**ASSIGNMENT**
Once the line containing "- destruct (queue_ok_add" is found in the entries below, reproduce it and every line after it, stopping at and including the line containing "destruct (change_told st1"; reproduce nothing else, and keep each line exact.

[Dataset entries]
Lemma inv_change_conns st X X' conns' : server_inv st X -> conns_ok (ws_objects st) conns' ->
  (forall p, occ p (bind_map connection_refs conns') + occ p X' = occ p (bind_map connection_refs (ws_conns st)) + occ p X)%nat ->
  (forall w f, ws_frames st !! w = Some f -> conns' !! w = ws_conns st !! w) ->
  (forall c conn o, ws_conns st !! c = Some conn -> cn_completion_wait conn = Some o -> idle st (cn_tid conn) \/ exists conn', conns' !! c = Some conn' /\ cn_completion_wait conn' = Some o /\ cn_tid conn' = cn_tid conn) ->
  server_inv (s_conns st conns') X'.
Proof.
  intros I Hc HX Hf Hown. destruct I as [R1 R2 R3 R4 R5 R6 R7 R8 R9]. split; [|done|done|done|done|done| | |done].
  - apply (refs_ok_occ _ (server_refs st ++ X)); [|done]. intros p. specialize (HX p). rewrite !occ_app, !occ_server. simpl. lia.
  - intros w f Hw. destruct (R7 w f Hw) as [(conn & H1 & H2 & H3 & H4) H5]. split; [|done]. exists conn. simpl. rewrite (Hf w f Hw). split; [done|]. split; [done|]. split; [done|].
    intros i l Hl. destruct (H4 i l Hl) as [K1 K2 K3]. split; [done|done|]. intros Hty. destruct (K3 Hty) as (c & conn' & Hcc & Hwt & Htid).
    destruct (Hown c conn' (fst l) Hcc Hwt) as [Hidle|(x & Hx & Hxw & Hxt)].
    + exfalso. apply (Hidle w f Hw). unfold frame_tid. rewrite H1. simpl. by rewrite Htid.
    + exists c, x. split; [done|]. split; [done|congruence].
  - intros w1 w2 f1 f2 H1 H2. unfold frame_tid. simpl. rewrite (Hf w1 f1 H1), (Hf w2 f2 H2). by apply (R8 w1 w2 f1 f2).
Qed.

Lemma wake_conns st conns' EL E : (forall w f, ws_frames st !! w = Some f -> conns' !! w = ws_conns st !! w) -> wake_except st EL E -> wake_except (s_conns st conns') EL E.
Proof. intros Hf W w f Hw Hs. destruct (W w f Hw Hs) as [A B]. split; [exact A|]. intros H conn Hc. simpl in Hc. rewrite (Hf w f Hw) in Hc. by apply B. Qed.

(** The place of a connection without a select. *)
Definition conn_free (st : wine_server) (c : positive) (conn' : option horizon_server_connection) : Prop :=
  ws_frames st !! c = None /\
  forall old o, ws_conns st !! c = Some old -> cn_completion_wait old = Some o -> idle st (cn_tid old) \/ exists conn, conn' = Some conn /\ cn_completion_wait conn = Some o /\ cn_tid conn = cn_tid old.

Definition conn_refs_at (st : wine_server) (c : positive) : list positive := match ws_conns st !! c with Some conn => connection_refs conn | None => [] end.

Record conn_ok (st : wine_server) (c : positive) (conn : horizon_server_connection) : Prop := {
  cx_thread : forall t, cn_thread conn = Some t -> type_at (ws_objects st) t = Some OBJECT_THREAD;
  cx_wait : forall o, cn_completion_wait conn = Some o -> type_at (ws_objects st) o = Some OBJECT_COMPLETION_WAIT;
  cx_new : cn_tid conn = 0 \/ cn_direct conn = true -> cn_completion_wait conn = None;
  cx_unique : forall c2 conn2 o, c2 <> c -> ws_conns st !! c2 = Some conn2 -> cn_completion_wait conn = Some o -> cn_completion_wait conn2 <> Some o;
}.

Lemma conns_ok_insert st X c conn : server_inv st X -> conn_ok st c conn -> conns_ok (ws_objects st) (<[c := conn]> (ws_conns st)).
Proof.
  intros I [H1 H2 H3 H4]. destruct (si_conns _ _ I) as [C1 C2 C3 C4]. split.
  - intros c2 x t Hx. destruct (decide (c = c2)) as [->|Hne]; [rewrite lookup_insert_eq in Hx; injection Hx as <-; auto|]. rewrite lookup_insert_ne in Hx by done. by apply (C1 c2).
  - intros c2 x t Hx. destruct (decide (c = c2)) as [->|Hne]; [rewrite lookup_insert_eq in Hx; injection Hx as <-; auto|]. rewrite lookup_insert_ne in Hx by done. by apply (C2 c2).
  - intros c2 x Hx. destruct (decide (c = c2)) as [->|Hne]; [rewrite lookup_insert_eq in Hx; injection Hx as <-; auto|]. rewrite lookup_insert_ne in Hx by done. by apply (C3 c2).
  - intros c1 c2 x1 x2 o Hx1 Hx2 Hw1 Hw2. destruct (decide (c1 = c)) as [->|Hne1], (decide (c2 = c)) as [->|Hne2]; [done|..].
    + rewrite lookup_insert_eq in Hx1. injection Hx1 as <-. rewrite lookup_insert_ne in Hx2 by done. by destruct (H4 c2 x2 o Hne2 Hx2 Hw1).
    + rewrite lookup_insert_eq in Hx2. injection Hx2 as <-. rewrite lookup_insert_ne in Hx1 by done. by destruct (H4 c1 x1 o Hne1 Hx1 Hw2).
    + rewrite lookup_insert_ne in Hx1, Hx2 by done. by apply (C4 c1 c2 x1 x2 o).
Qed.

Lemma good_put_conn st X X' c conn : good st X -> conn_free st c (Some conn) -> conn_ok st c conn -> (forall p, occ p (connection_refs conn) + occ p X' = occ p (conn_refs_at st c) + occ p X)%nat -> good (put_conn st c conn) X'.
Proof.
  intros [I W] [Hf Hown] Hok HX. assert (forall w f, ws_frames st !! w = Some f -> <[c := conn]> (ws_conns st) !! w = ws_conns st !! w) as Hframes by (intros w f Hw; apply lookup_insert_ne; intros <-; congruence).
  split; [|by apply wake_conns]. apply (inv_change_conns st X); [done|by apply (conns_ok_insert st X)| |done|].
  - intros p. specialize (HX p). unfold conn_refs_at in HX. destruct (ws_conns st !! c) as [old|] eqn:Ec.
    + pose proof (occ_bind_map_update connection_refs (ws_conns st) c old conn p Ec). lia.
    + rewrite (occ_bind_map_new connection_refs (ws_conns st) c conn p Ec). unfold occ in HX at 3. simpl in HX. lia.
  - intros c2 conn2 o Hc2 Hw. destruct (decide (c = c2)) as [->|Hne].
    + destruct (Hown conn2 o Hc2 Hw) as [Hi|(x & [= <-] & Hx & Ht)]; [by left|right]. exists conn. by rewrite lookup_insert_eq.
    + right. exists conn2. by rewrite lookup_insert_ne.
Qed.

Lemma good_delete_conn st X c : good st X -> conn_free st c None -> good (s_conns st (delete c (ws_conns st))) (conn_refs_at st c ++ X).
Proof.
  intros [I W] [Hf Hown]. assert (forall w f, ws_frames st !! w = Some f -> delete c (ws_conns st) !! w = ws_conns st !! w) as Hframes by (intros w f Hw; apply lookup_delete_ne; intros <-; congruence).
  split; [|by apply wake_conns]. apply (inv_change_conns st X); [done| | |done|].
  - destruct (si_conns _ _ I) as [C1 C2 C3 C4]. split.
    + intros c2 x t [_ Hx]%lookup_delete_Some. by apply (C1 c2).
    + intros c2 x t [_ Hx]%lookup_delete_Some. by apply (C2 c2).
    + intros c2 x [_ Hx]%lookup_delete_Some. by apply (C3 c2).
    + intros c1 c2 x1 x2 o [_ Hx1]%lookup_delete_Some [_ Hx2]%lookup_delete_Some. by apply (C4 c1 c2).
  - intros p. rewrite occ_app. unfold conn_refs_at. destruct (ws_conns st !! c) as [old|] eqn:Ec.
    + rewrite (occ_bind_map_delete connection_refs (ws_conns st) c old p Ec). lia.
    + rewrite delete_id by done. unfold occ at 2. simpl. lia.
  - intros c2 conn2 o Hc2 Hw. destruct (decide (c = c2)) as [->|Hne].
    + destruct (Hown conn2 o Hc2 Hw) as [Hi|(x & [=] & _)]. by left.
    + right. exists conn2. by rewrite lookup_delete_ne.
Qed.

(** ** Ports *)

Lemma queue_ok_add q ckey cvalue status information : queue_ok q -> cq_depth q + 1 < 4294967296 -> exists q', horizon_completion_add q ckey cvalue status information true = (1, q') /\ queue_ok q'.
Proof.
  intros (ls & xs & Hr & Hd) Hroom. destruct (completion_add_rep q ls xs ckey cvalue status information Hr) as (q' & l & E & Hr'). exists q'. split; [done|]. eexists _, _. split; [exact Hr'|].
  rewrite (cq_rep_depth _ _ _ Hr'). apply u32_small. unfold is_u32. rewrite length_app. simpl. lia.
Qed.

Lemma payload_completion obj q : payload_ok obj -> queue_ok q -> payload_ok (o_completion obj q).
Proof. intros (P1 & P2) Hq. by split. Qed.

Lemma post_completion_ok st X port obj k v s i : good st X -> ws_objects st !! port = Some obj -> cq_depth (ob_completion obj) + 1 < 4294967296 ->
  exists st', horizon_server_post_completion_locked st port k v s i = Some st' /\ good st' X.
Proof.
  intros G Ho Hd. unfold horizon_server_post_completion_locked. rewrite Ho. cbn [ws_alloc mbind option_bind fst snd]. set (st1 := s_allocs st (S (ws_allocs st))). assert (good st1 X) as G1 by (by apply good_alloc).
  pose proof (object_payload st X port obj (proj1 G) Ho) as Hp. destruct (ws_memory st (ws_allocs st)).
  - destruct (queue_ok_add (ob_completion obj) k v s i (proj1 Hp) Hd) as (q' & -> & Hq'). cbv beta iota zeta. change (nonzero 1) with true. cbv iota.
    destruct (change_told st1 X port obj (o_completion obj q') G1 Ho) as (st' & E & G' & _); [by split|by apply payload_completion|done|by split|]. by exists st'.
  - cbn. eexists. split; [done|]. apply (good_put_quiet st1 X port obj); [done|done|by split|by apply payload_completion; [|apply Hp]|done|by split].
Qed.

Lemma add_completion_safe st h k v s i : good st [] -> fits st -> safe (horizon_server_handle_add_completion st h k v s i).
Proof. intros G F. apply typed_safe; [done|]. intros o obj Ho _. apply safe_done. apply (post_completion_ok st [] o obj); [done|done|by apply (ft_depths _ F o)]. Qed.

(** A port or another object without children is dropped. *)
Definition drop_leaf (st : wine_server) (q : positive) (qobj : server_object) : wine_server :=
  if nonzero (u32 (ob_refs qobj - 1)) then put_object st q (o_refs qobj (u32 (ob_refs qobj - 1))) else release_outside (s_objects st (delete q (ws_objects st))) qobj.

Lemma port_leaf st X q qobj : server_inv st X -> ws_objects st !! q = Some qobj -> ob_type qobj = OBJECT_COMPLETION -> ob_wait_port qobj = None /\ ob_file_completion qobj = None /\ ob_mapping_shared_file qobj = None.
Proof.
  intros I Ho Ht. destruct (si_objects _ _ I q qobj Ho) as [H1 H2 H3 _]. rewrite Ht in *. split; [|split].
  - destruct (ob_wait_port qobj); [|done]. by destruct (H1 _ eq_refl).
  - destruct (ob_file_completion qobj) as [p|]; [|done]. destruct (H2 p eq_refl) as [H _]. set_solver.
  - destruct (ob_mapping_shared_file qobj); [|done]. by destruct (H3 _ eq_refl).
Qed.

Lemma drop_leaf_eq st X q qobj : server_inv st X -> ws_objects st !! q = Some qobj -> ob_type qobj = OBJECT_COMPLETION -> drop_object st (Some q) = Some (drop_leaf st q qobj).
Proof.
  intros I Ho Ht. destruct (port_leaf st X q qobj I Ho Ht) as (H1 & H2 & H3). unfold drop_object, drop_with, drop_leaf. rewrite Ho. simpl. destruct (nonzero _); [done|]. unfold free_object. change FREE_DEPTH with (S 3). rewrite free_object_count by done.
  rewrite free_object_eq, Ho. cbn [mbind option_bind]. destruct (queue_ok_clear _ (proj1 (object_payload st X q qobj I Ho))) as (q' & Hq). rewrite Hq. cbn [mbind option_bind]. rewrite H1, H2, H3. simpl. f_equal. f_equal. unfold without. rewrite Ht. by rewrite !decide_False by done.
Qed.

Lemma release_outside_put st o x obj : release_outside (put_object st o x) obj = put_object (release_outside st obj) o x.
Proof. unfold release_outside. destruct (ob_reg_key obj), (fi_fd (ob_file obj) =? -1), (fi_peer_fd (ob_file obj) =? -1); done. Qed.

Lemma release_outside_objects st obj : ws_objects (release_outside st obj) = ws_objects st.
Proof. unfold release_outside. destruct (ob_reg_key obj), (fi_fd (ob_file obj) =? -1), (fi_peer_fd (ob_file obj) =? -1); done. Qed.

Lemma drop_leaf_put st q qobj o x : o <> q -> drop_leaf (put_object st o x) q qobj = put_object (drop_leaf st q qobj) o x.
Proof.
  intros Hne. unfold drop_leaf. destruct (nonzero _).
  - unfold put_object, s_objects. simpl. f_equal. by apply insert_insert_ne.
  - rewrite <- release_outside_put. f_equal. unfold put_object, s_objects. simpl. f_equal. by apply delete_insert_ne.
Qed.

Lemma drop_leaf_lookup st q qobj p : p <> q -> ws_objects (drop_leaf st q qobj) !! p = ws_objects st !! p.
Proof. intros Hne. unfold drop_leaf. destruct (nonzero _); [apply lookup_insert_ne; done|]. rewrite release_outside_objects. simpl. by apply lookup_delete_ne. Qed.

**ANSWER SPACE**
  - destruct (queue_ok_add (ob_completion obj) k v s i (proj1 Hp) Hd) as (q' & -> & Hq'). cbv beta iota zeta. change (nonzero 1) with true. cbv iota.
    destruct (change_told st1 X port obj (o_completion obj q') G1 Ho) as (st' & E & G' & _); [by split|by apply payload_completion|done|by split|]. by exists st'.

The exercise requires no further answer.